### WHAT YOU NEED TO DO
Restate verbatim the span of lines below between the line with "(MkGate (satisfied g) (filter (fun a => released" and the line with "Record sys := MkSys", including those two lines, and only that span.

### DATA TO PROCESS
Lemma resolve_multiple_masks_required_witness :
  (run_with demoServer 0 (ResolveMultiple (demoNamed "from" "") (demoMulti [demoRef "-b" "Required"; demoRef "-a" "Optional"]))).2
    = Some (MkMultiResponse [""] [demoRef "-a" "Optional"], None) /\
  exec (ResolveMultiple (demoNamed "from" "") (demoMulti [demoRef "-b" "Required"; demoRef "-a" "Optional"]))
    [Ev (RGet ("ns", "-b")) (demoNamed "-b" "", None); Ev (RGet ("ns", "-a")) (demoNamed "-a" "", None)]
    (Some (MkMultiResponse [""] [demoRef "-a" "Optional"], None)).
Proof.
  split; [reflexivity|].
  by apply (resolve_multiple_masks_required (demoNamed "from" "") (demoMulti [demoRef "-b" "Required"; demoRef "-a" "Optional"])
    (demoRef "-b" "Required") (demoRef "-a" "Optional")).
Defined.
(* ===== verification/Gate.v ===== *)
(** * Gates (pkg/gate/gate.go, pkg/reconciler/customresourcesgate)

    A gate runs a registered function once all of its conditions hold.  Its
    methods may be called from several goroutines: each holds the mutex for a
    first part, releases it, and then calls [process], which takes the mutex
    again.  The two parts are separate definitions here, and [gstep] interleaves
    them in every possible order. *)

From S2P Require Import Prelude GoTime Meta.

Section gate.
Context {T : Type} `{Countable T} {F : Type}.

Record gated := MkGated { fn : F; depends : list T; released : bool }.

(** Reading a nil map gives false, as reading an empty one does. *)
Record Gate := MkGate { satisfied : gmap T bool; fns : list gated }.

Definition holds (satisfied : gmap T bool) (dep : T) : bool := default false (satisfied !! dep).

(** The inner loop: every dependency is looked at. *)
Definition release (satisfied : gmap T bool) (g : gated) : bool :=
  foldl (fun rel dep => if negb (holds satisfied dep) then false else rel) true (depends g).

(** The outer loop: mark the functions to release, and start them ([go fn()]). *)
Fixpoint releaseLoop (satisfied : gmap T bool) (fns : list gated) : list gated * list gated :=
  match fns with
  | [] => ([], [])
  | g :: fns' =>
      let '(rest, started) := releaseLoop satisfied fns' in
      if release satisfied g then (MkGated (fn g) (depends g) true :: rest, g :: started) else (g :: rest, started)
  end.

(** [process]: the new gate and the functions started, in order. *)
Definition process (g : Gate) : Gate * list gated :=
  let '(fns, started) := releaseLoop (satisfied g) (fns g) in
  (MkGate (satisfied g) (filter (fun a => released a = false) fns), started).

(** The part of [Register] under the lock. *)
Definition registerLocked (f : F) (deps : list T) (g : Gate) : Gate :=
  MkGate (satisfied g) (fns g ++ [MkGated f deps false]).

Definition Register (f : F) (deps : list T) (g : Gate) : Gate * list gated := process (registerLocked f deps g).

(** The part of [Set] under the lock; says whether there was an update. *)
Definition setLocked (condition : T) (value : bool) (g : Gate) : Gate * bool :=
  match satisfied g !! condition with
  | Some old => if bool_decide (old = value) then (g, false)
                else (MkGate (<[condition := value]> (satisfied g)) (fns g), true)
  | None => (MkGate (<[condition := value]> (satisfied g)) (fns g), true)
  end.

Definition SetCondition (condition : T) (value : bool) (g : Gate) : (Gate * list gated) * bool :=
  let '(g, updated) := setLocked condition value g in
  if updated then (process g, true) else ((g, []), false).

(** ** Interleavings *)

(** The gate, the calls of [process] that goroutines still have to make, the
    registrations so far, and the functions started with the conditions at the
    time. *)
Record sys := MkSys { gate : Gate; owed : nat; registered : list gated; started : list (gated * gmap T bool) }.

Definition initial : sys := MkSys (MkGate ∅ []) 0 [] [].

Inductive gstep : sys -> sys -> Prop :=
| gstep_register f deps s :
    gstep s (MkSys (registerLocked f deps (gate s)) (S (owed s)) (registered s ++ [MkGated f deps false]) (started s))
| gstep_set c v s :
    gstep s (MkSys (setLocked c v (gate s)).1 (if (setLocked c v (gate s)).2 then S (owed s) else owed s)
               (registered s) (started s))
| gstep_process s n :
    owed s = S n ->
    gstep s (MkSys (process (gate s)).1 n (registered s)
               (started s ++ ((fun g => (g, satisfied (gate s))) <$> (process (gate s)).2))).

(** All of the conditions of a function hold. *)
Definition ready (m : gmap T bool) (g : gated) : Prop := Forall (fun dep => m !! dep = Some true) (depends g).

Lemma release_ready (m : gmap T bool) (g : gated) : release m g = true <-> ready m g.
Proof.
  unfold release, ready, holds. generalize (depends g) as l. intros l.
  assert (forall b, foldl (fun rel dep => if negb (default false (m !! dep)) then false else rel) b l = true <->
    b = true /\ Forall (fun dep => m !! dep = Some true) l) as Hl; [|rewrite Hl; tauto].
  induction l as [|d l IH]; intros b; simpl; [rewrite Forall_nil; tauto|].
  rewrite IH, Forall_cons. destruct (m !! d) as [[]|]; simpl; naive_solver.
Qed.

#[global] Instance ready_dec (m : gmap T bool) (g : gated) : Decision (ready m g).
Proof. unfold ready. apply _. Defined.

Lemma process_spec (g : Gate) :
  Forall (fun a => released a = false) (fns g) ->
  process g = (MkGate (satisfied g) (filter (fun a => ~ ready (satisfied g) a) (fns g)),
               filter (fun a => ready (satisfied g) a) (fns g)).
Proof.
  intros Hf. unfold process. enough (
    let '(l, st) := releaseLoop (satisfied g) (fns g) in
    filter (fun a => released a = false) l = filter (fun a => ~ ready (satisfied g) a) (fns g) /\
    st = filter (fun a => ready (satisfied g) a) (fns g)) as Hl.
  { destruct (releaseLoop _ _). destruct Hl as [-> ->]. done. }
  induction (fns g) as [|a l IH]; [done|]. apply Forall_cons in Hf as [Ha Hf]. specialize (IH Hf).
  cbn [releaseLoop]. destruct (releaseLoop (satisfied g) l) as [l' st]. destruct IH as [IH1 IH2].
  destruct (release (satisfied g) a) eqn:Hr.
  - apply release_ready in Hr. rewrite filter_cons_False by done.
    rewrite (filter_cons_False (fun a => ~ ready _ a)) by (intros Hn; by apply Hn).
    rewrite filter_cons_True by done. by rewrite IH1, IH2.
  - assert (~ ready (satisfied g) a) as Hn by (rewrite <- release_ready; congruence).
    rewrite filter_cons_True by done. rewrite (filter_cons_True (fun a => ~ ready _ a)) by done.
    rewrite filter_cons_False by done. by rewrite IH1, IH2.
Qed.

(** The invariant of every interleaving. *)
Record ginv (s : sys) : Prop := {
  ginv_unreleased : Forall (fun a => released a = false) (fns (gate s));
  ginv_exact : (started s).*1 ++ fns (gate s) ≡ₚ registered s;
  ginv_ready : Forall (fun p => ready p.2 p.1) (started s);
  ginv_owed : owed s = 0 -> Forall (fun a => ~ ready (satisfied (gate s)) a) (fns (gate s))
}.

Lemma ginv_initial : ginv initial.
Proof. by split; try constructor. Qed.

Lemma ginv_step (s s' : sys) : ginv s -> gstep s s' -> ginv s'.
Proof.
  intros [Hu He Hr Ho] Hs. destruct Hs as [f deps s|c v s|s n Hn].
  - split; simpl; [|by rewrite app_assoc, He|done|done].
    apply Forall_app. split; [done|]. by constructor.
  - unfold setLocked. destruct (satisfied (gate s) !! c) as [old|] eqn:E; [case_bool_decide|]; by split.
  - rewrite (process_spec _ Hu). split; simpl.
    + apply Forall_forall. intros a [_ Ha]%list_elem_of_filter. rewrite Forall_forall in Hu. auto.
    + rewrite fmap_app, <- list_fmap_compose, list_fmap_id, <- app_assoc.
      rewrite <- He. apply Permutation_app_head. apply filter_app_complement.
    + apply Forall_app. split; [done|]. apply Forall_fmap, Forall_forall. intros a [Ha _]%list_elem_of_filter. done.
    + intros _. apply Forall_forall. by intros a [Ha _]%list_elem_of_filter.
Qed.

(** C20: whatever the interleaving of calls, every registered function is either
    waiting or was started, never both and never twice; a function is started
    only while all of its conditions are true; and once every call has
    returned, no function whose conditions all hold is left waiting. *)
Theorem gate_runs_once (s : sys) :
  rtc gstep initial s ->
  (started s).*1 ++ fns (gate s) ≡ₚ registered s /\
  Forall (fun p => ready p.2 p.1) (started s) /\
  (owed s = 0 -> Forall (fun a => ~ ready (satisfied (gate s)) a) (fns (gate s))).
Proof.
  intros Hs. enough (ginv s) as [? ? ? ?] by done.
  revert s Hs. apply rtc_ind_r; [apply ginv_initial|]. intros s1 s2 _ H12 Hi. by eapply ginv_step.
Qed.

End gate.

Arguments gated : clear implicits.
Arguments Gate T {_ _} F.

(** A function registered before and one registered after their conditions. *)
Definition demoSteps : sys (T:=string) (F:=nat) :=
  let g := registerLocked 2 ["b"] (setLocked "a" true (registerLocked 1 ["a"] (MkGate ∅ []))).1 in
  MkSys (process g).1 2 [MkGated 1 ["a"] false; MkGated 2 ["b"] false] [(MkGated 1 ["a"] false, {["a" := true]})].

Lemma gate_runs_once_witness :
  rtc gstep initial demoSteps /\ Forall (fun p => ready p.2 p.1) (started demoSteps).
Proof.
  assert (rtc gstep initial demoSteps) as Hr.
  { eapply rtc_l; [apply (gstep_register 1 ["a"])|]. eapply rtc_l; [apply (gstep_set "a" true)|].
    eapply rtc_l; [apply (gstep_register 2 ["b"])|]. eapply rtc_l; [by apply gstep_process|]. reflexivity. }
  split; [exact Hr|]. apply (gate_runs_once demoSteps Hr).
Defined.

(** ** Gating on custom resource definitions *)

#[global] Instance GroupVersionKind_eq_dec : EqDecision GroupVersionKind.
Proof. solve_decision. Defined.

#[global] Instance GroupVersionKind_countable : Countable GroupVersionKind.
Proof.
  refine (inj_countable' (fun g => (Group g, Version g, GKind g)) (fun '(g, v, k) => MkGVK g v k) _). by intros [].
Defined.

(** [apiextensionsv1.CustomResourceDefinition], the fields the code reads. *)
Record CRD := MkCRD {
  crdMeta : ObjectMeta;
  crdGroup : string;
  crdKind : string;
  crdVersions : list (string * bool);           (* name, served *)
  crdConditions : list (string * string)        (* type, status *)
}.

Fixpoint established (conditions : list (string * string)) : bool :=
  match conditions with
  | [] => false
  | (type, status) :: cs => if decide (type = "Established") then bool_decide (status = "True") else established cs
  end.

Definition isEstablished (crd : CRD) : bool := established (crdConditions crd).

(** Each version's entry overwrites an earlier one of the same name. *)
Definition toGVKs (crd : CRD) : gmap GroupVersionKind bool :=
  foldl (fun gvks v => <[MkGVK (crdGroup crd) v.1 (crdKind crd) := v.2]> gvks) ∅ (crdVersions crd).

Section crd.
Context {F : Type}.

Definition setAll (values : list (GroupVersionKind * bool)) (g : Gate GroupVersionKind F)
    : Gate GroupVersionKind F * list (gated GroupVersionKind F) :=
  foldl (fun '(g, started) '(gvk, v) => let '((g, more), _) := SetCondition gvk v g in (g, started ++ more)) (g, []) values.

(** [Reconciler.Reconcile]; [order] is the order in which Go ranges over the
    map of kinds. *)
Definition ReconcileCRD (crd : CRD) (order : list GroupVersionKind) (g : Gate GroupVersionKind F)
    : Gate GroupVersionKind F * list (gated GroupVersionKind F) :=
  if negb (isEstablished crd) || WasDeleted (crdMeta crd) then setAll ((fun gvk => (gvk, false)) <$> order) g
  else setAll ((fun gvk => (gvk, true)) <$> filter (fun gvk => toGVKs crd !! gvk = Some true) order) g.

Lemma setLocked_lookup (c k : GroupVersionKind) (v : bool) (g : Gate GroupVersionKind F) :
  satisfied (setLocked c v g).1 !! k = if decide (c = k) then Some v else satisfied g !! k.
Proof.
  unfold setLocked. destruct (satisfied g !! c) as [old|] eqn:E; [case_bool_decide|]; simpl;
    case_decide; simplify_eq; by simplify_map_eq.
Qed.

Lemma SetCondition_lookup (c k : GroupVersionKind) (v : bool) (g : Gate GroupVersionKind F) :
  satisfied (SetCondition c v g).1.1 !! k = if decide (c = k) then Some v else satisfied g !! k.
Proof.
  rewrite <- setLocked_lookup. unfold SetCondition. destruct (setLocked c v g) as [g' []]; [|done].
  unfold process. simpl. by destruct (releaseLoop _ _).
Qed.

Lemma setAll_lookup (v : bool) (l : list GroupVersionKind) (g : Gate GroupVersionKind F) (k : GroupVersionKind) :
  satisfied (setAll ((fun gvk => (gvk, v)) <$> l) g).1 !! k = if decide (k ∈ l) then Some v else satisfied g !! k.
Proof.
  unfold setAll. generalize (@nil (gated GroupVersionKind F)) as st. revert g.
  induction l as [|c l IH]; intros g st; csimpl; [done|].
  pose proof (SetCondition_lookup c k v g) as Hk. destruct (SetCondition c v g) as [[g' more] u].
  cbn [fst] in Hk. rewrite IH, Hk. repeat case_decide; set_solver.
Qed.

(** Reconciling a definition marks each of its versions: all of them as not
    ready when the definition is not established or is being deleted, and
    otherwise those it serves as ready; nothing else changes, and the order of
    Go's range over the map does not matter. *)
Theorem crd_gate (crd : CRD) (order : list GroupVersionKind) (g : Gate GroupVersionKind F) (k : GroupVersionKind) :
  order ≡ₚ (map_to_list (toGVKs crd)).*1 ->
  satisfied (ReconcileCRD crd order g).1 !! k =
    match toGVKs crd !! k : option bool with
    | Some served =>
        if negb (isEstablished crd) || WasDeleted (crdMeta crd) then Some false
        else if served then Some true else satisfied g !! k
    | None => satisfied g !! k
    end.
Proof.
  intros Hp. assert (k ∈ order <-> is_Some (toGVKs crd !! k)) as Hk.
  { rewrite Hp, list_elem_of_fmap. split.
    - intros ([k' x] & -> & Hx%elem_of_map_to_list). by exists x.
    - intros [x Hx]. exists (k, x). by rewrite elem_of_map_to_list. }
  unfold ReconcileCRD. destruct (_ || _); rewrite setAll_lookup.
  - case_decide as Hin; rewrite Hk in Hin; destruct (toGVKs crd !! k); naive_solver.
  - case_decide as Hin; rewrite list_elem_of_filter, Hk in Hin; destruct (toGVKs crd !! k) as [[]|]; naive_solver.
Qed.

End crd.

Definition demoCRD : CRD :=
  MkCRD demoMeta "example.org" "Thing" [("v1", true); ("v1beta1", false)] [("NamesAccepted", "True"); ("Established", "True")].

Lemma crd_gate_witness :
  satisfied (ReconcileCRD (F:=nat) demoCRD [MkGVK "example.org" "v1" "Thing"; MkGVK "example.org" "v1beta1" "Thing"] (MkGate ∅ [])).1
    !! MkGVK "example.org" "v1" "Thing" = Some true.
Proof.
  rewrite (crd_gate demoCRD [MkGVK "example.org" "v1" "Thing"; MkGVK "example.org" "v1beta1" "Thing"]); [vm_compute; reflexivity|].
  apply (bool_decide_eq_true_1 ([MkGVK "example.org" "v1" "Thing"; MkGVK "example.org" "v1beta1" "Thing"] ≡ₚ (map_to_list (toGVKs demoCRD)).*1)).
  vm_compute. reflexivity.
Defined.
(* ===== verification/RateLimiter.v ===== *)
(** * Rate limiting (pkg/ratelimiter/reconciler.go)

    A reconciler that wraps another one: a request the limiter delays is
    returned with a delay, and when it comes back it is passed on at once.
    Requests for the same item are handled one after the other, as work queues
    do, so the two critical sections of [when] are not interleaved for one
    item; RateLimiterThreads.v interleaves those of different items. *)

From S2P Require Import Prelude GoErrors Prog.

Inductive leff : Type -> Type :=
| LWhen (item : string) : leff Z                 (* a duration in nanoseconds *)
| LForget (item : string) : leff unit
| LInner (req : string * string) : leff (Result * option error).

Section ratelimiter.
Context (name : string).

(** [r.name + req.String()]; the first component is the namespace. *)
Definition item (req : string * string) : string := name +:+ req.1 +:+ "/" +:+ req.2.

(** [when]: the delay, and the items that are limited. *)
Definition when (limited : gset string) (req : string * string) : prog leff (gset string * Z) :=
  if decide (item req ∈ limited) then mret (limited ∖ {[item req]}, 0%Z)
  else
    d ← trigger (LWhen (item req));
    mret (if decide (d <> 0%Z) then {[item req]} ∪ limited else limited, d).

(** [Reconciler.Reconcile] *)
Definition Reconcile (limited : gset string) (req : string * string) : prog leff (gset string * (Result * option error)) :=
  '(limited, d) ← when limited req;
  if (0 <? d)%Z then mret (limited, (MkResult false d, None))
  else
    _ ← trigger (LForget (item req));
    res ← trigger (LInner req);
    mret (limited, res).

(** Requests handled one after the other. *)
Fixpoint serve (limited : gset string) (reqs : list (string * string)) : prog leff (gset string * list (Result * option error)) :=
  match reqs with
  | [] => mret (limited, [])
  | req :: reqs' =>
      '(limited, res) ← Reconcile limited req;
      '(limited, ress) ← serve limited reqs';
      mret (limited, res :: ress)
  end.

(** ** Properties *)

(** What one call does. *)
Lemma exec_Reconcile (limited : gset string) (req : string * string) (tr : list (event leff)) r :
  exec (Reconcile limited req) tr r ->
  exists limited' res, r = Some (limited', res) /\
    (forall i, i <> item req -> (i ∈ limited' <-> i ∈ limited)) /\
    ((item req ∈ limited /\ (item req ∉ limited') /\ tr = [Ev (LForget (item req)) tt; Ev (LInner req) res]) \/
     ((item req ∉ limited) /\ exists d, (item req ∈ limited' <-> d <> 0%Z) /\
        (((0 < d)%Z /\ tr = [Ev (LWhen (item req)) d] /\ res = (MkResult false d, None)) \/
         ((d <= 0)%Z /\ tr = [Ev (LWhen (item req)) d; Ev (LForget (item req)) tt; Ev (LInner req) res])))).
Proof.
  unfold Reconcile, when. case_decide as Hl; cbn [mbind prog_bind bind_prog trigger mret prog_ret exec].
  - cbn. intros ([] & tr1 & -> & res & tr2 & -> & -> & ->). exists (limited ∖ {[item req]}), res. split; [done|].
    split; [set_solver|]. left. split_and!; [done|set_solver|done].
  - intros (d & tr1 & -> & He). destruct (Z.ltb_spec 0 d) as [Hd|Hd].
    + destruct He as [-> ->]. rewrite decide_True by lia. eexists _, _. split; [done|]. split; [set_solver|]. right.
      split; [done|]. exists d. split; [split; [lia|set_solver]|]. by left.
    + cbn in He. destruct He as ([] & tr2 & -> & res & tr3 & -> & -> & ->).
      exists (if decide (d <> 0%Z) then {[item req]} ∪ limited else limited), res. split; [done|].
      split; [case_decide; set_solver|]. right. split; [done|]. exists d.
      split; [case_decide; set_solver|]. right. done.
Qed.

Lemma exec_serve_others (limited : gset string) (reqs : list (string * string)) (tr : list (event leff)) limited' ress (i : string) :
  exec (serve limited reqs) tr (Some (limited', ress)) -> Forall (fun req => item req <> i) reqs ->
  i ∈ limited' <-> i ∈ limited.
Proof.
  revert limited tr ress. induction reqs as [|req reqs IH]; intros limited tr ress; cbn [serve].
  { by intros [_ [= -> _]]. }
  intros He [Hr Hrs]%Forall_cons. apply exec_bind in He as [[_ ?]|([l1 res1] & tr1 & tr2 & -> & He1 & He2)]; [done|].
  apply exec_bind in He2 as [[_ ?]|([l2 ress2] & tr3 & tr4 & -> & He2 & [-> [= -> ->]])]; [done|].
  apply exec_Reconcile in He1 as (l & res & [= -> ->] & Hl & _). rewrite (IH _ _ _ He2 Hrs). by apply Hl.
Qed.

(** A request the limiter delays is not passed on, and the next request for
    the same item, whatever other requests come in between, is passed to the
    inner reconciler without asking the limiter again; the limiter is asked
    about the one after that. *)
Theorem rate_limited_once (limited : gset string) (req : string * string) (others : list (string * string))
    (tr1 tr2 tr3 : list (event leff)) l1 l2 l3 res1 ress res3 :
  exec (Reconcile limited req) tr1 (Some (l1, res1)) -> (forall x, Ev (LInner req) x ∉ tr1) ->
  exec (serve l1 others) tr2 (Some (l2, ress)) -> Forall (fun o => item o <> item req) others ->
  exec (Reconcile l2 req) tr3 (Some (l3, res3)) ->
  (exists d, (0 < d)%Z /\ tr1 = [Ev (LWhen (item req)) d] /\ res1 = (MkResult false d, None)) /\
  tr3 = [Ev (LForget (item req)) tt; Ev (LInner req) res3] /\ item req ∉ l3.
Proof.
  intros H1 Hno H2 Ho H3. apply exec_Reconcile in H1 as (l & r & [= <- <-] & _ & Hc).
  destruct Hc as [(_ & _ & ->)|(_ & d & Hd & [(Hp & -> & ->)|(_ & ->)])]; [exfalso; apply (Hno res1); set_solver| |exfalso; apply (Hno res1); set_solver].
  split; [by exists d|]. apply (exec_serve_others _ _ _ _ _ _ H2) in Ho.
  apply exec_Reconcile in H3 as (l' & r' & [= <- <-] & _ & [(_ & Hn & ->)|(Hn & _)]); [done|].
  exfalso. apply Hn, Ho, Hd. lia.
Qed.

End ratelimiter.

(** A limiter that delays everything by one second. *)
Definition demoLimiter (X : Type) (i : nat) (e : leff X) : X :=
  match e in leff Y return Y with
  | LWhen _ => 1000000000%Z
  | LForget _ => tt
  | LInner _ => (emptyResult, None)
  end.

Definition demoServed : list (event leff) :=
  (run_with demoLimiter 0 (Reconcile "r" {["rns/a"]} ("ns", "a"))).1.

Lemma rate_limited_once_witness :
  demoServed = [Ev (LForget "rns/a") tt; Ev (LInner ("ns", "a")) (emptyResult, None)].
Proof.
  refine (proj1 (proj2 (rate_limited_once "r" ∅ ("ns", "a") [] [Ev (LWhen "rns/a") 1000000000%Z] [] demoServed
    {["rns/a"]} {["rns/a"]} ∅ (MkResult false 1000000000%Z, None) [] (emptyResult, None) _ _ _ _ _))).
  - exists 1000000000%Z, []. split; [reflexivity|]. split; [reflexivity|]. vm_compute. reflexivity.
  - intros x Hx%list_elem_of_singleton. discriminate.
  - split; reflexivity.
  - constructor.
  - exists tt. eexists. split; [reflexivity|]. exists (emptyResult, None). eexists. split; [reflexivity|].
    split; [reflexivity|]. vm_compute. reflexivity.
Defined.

### WRITTEN ANSWER
  (MkGate (satisfied g) (filter (fun a => released a = false) fns), started).

(** The part of [Register] under the lock. *)
Definition registerLocked (f : F) (deps : list T) (g : Gate) : Gate :=
  MkGate (satisfied g) (fns g ++ [MkGated f deps false]).

Definition Register (f : F) (deps : list T) (g : Gate) : Gate * list gated := process (registerLocked f deps g).

(** The part of [Set] under the lock; says whether there was an update. *)
Definition setLocked (condition : T) (value : bool) (g : Gate) : Gate * bool :=
  match satisfied g !! condition with
  | Some old => if bool_decide (old = value) then (g, false)
                else (MkGate (<[condition := value]> (satisfied g)) (fns g), true)
  | None => (MkGate (<[condition := value]> (satisfied g)) (fns g), true)
  end.

Definition SetCondition (condition : T) (value : bool) (g : Gate) : (Gate * list gated) * bool :=
  let '(g, updated) := setLocked condition value g in
  if updated then (process g, true) else ((g, []), false).

(** ** Interleavings *)

(** The gate, the calls of [process] that goroutines still have to make, the
    registrations so far, and the functions started with the conditions at the
    time. *)
Record sys := MkSys { gate : Gate; owed : nat; registered : list gated; started : list (gated * gmap T bool) }.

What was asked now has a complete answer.